Problem to work on ▸
In the material below, find the line that contains "Definition decode : Decoder" and the line that contains "Some (field Features", then write out exactly those two lines and everything between them.

Data shown ▸

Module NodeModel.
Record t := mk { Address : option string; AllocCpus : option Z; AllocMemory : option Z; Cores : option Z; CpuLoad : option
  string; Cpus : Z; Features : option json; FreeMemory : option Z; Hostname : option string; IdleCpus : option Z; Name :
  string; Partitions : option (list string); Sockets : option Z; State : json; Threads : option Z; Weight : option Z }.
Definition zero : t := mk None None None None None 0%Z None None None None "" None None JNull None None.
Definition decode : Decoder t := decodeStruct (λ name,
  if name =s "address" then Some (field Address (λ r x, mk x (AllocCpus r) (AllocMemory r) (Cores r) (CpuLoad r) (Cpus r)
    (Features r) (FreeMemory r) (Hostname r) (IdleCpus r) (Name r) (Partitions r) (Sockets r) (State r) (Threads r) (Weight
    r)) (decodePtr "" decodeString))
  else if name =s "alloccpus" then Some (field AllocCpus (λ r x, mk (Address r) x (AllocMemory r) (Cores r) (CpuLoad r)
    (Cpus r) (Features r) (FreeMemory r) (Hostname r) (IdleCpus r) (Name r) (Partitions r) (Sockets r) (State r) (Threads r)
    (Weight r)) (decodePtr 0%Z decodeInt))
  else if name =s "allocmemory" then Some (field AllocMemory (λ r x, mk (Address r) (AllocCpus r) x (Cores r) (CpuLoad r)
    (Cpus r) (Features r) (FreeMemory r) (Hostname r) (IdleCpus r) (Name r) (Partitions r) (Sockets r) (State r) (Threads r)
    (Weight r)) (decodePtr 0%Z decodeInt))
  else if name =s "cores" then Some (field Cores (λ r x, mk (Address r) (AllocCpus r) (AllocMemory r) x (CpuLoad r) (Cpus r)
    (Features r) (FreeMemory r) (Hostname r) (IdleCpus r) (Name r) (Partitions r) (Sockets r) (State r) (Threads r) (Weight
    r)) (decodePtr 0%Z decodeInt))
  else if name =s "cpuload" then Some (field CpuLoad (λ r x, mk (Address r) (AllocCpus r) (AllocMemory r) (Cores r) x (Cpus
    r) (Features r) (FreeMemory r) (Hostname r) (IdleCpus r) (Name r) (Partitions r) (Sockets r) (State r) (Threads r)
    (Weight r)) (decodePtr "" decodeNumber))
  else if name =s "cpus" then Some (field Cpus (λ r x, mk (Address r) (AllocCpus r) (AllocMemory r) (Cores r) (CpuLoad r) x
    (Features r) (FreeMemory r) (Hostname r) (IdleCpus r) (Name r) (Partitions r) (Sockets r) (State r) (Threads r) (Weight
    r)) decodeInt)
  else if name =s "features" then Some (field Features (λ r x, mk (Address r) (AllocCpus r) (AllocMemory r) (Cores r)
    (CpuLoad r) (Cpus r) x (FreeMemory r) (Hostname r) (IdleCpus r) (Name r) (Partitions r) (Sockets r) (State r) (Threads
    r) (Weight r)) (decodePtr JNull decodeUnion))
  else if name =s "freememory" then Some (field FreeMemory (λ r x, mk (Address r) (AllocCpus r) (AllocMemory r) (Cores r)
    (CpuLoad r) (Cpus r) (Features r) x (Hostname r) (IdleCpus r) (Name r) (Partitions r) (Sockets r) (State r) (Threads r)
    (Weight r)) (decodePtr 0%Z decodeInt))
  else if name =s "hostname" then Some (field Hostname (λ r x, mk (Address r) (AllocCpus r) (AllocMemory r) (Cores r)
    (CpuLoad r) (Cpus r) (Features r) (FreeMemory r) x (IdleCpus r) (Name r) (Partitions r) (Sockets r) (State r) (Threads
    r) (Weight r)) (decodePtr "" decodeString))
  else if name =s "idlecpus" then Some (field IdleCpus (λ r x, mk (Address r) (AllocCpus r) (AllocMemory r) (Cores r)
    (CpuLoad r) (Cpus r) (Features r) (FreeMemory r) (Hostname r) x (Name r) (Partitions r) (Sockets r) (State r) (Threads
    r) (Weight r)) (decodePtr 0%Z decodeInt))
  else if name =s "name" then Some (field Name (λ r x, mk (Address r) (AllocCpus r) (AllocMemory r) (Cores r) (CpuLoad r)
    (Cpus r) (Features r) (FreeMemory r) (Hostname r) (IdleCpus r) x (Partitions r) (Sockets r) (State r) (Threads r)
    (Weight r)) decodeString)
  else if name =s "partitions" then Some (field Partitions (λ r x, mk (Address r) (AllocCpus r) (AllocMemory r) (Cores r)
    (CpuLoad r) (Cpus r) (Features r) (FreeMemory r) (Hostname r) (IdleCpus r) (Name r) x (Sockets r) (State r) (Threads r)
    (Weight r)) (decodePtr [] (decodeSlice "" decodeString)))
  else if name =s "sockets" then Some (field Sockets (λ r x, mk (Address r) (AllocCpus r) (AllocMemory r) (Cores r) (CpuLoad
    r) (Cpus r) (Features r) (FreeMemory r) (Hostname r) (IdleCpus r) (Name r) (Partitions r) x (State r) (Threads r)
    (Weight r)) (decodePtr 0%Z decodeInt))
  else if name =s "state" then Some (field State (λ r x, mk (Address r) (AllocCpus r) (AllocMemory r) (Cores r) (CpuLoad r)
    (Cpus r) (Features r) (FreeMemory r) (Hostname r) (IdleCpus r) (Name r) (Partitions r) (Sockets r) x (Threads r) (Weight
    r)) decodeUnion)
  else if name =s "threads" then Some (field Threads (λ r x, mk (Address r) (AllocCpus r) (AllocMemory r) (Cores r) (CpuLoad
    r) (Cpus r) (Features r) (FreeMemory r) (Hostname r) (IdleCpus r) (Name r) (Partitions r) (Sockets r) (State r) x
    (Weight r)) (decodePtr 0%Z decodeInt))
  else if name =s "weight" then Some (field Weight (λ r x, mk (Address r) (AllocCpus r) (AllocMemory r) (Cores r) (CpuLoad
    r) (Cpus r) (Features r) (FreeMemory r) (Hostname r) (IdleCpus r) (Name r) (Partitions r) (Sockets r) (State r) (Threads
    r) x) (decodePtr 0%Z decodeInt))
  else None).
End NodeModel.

Answer to the problem ▸
Definition decode : Decoder t := decodeStruct (λ name,
  if name =s "address" then Some (field Address (λ r x, mk x (AllocCpus r) (AllocMemory r) (Cores r) (CpuLoad r) (Cpus r)
    (Features r) (FreeMemory r) (Hostname r) (IdleCpus r) (Name r) (Partitions r) (Sockets r) (State r) (Threads r) (Weight
    r)) (decodePtr "" decodeString))
  else if name =s "alloccpus" then Some (field AllocCpus (λ r x, mk (Address r) x (AllocMemory r) (Cores r) (CpuLoad r)
    (Cpus r) (Features r) (FreeMemory r) (Hostname r) (IdleCpus r) (Name r) (Partitions r) (Sockets r) (State r) (Threads r)
    (Weight r)) (decodePtr 0%Z decodeInt))
  else if name =s "allocmemory" then Some (field AllocMemory (λ r x, mk (Address r) (AllocCpus r) x (Cores r) (CpuLoad r)
    (Cpus r) (Features r) (FreeMemory r) (Hostname r) (IdleCpus r) (Name r) (Partitions r) (Sockets r) (State r) (Threads r)
    (Weight r)) (decodePtr 0%Z decodeInt))
  else if name =s "cores" then Some (field Cores (λ r x, mk (Address r) (AllocCpus r) (AllocMemory r) x (CpuLoad r) (Cpus r)
    (Features r) (FreeMemory r) (Hostname r) (IdleCpus r) (Name r) (Partitions r) (Sockets r) (State r) (Threads r) (Weight
    r)) (decodePtr 0%Z decodeInt))
  else if name =s "cpuload" then Some (field CpuLoad (λ r x, mk (Address r) (AllocCpus r) (AllocMemory r) (Cores r) x (Cpus
    r) (Features r) (FreeMemory r) (Hostname r) (IdleCpus r) (Name r) (Partitions r) (Sockets r) (State r) (Threads r)
    (Weight r)) (decodePtr "" decodeNumber))
  else if name =s "cpus" then Some (field Cpus (λ r x, mk (Address r) (AllocCpus r) (AllocMemory r) (Cores r) (CpuLoad r) x
    (Features r) (FreeMemory r) (Hostname r) (IdleCpus r) (Name r) (Partitions r) (Sockets r) (State r) (Threads r) (Weight
    r)) decodeInt)
  else if name =s "features" then Some (field Features (λ r x, mk (Address r) (AllocCpus r) (AllocMemory r) (Cores r)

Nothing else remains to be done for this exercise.